— PROBLEM TO SOLVE —
Of the lines below, write out exactly those from the line with "bit d j) /\" through the line with "assert (0 <= bi", both included, and skip the rest.
[[ RECORDS TO USE, beginning ]]
(** the search of [balloc] finds the first clear bit of the bitmap block
    below the size of the disk, or there is none; [set_bit] then marks exactly
    that block as used, [clear_bit] (of [bfree]) exactly undoes it. *)
Theorem bitmap_allocation d b size :
  length d = Z.to_nat BSIZE ->
  match free_bit (Z.to_nat BPB) d b 0 size with
  | Some bi => 0 <= bi < BPB /\ b + bi < size /\ bit d bi = false /\ (forall j, 0 <= j < bi -> bit d j = true) /\
      (forall j, 0 <= j < BPB -> bit (set_bit bi d) j = if decide (j = bi) then true else bit d j) /\
      (forall j, 0 <= j < BPB -> bit (clear_bit bi (set_bit bi d)) j = bit d j)
  | None => forall j, 0 <= j < BPB -> b + j < size -> bit d j = true
  end.
Proof.
  intros Hd. pose proof (free_bit_spec d b size (Z.to_nat BPB) 0 ltac:(lia)) as H.
  assert (Z.of_nat (Z.to_nat BPB) = BPB) as EB by done. rewrite EB in H.
  destruct (free_bit _ _ _ _ _) as [bi|]; [|intros j Hj Hs; apply H; lia].
  destruct H as (H1 & H2 & H3 & H4 & H5).
  assert (0 <= bi mod 8 < 8) as Hk by (apply Z.mod_pos_bound; lia).
  assert (forall j, 0 <= j < BPB -> bit (set_bit bi d) j = if decide (j = bi) then true else bit d j) as Hset
    by (intros j Hj; apply set_bit_spec; done || lia).
  do 4 (split; [done || lia|]). split; [done|]. intros j Hj.
  assert (0 <= j mod 8 < 8) as Hk' by (apply Z.mod_pos_bound; lia). unfold clear_bit.
  assert (length (set_bit bi d) = length d) as Els by apply length_alter.
  rewrite bit_alter by (rewrite ?Els; try (apply bitmap_index; done || lia); lia). specialize (Hset j Hj). unfold bit in Hset at 1.
  destruct (decide (bi / 8 = j / 8)) as [E|Hne].
  - rewrite u8_testbit, Z.ldiff_spec, Z.shiftl_1_l, Z.pow2_bits_eqb, Hset by lia.
    destruct (decide (j = bi)) as [->|Hn]; [by rewrite Z.eqb_refl, H4|].
    destruct (Z.eqb_spec (bi mod 8) (j mod 8)) as [E2|]; [exfalso; apply Hn; dlia|]. by rewrite andb_true_r.
  - fold (bit (set_bit bi d) j) in Hset. rewrite Hset. destruct (decide (j = bi)) as [->|]; done.
Qed.
Lemma bitmap_allocation_witness :
  free_bit (Z.to_nat BPB) (255 :: replicate 511 0) 0 0 1000 = Some 8 /\ bit (255 :: replicate 511 0) 8 = false.
Proof.
  pose proof (bitmap_allocation (255 :: replicate 511 0) 0 1000) as H.
  assert (free_bit (Z.to_nat BPB) (255 :: replicate 511 0) 0 0 1000 = Some 8) as E by (vm_compute; reflexivity).
  rewrite E in H. split; [exact E|]. destruct (H eq_refl) as (_ & _ & H3 & _). exact H3.
Defined.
[[ RECORDS TO USE, end ]]
— WRITTEN ANSWER —
      (forall j, 0 <= j < BPB -> bit (set_bit bi d) j = if decide (j = bi) then true else bit d j) /\
      (forall j, 0 <= j < BPB -> bit (clear_bit bi (set_bit bi d)) j = bit d j)
  | None => forall j, 0 <= j < BPB -> b + j < size -> bit d j = true
  end.
Proof.
  intros Hd. pose proof (free_bit_spec d b size (Z.to_nat BPB) 0 ltac:(lia)) as H.
  assert (Z.of_nat (Z.to_nat BPB) = BPB) as EB by done. rewrite EB in H.
  destruct (free_bit _ _ _ _ _) as [bi|]; [|intros j Hj Hs; apply H; lia].
  destruct H as (H1 & H2 & H3 & H4 & H5).
  assert (0 <= bi mod 8 < 8) as Hk by (apply Z.mod_pos_bound; lia).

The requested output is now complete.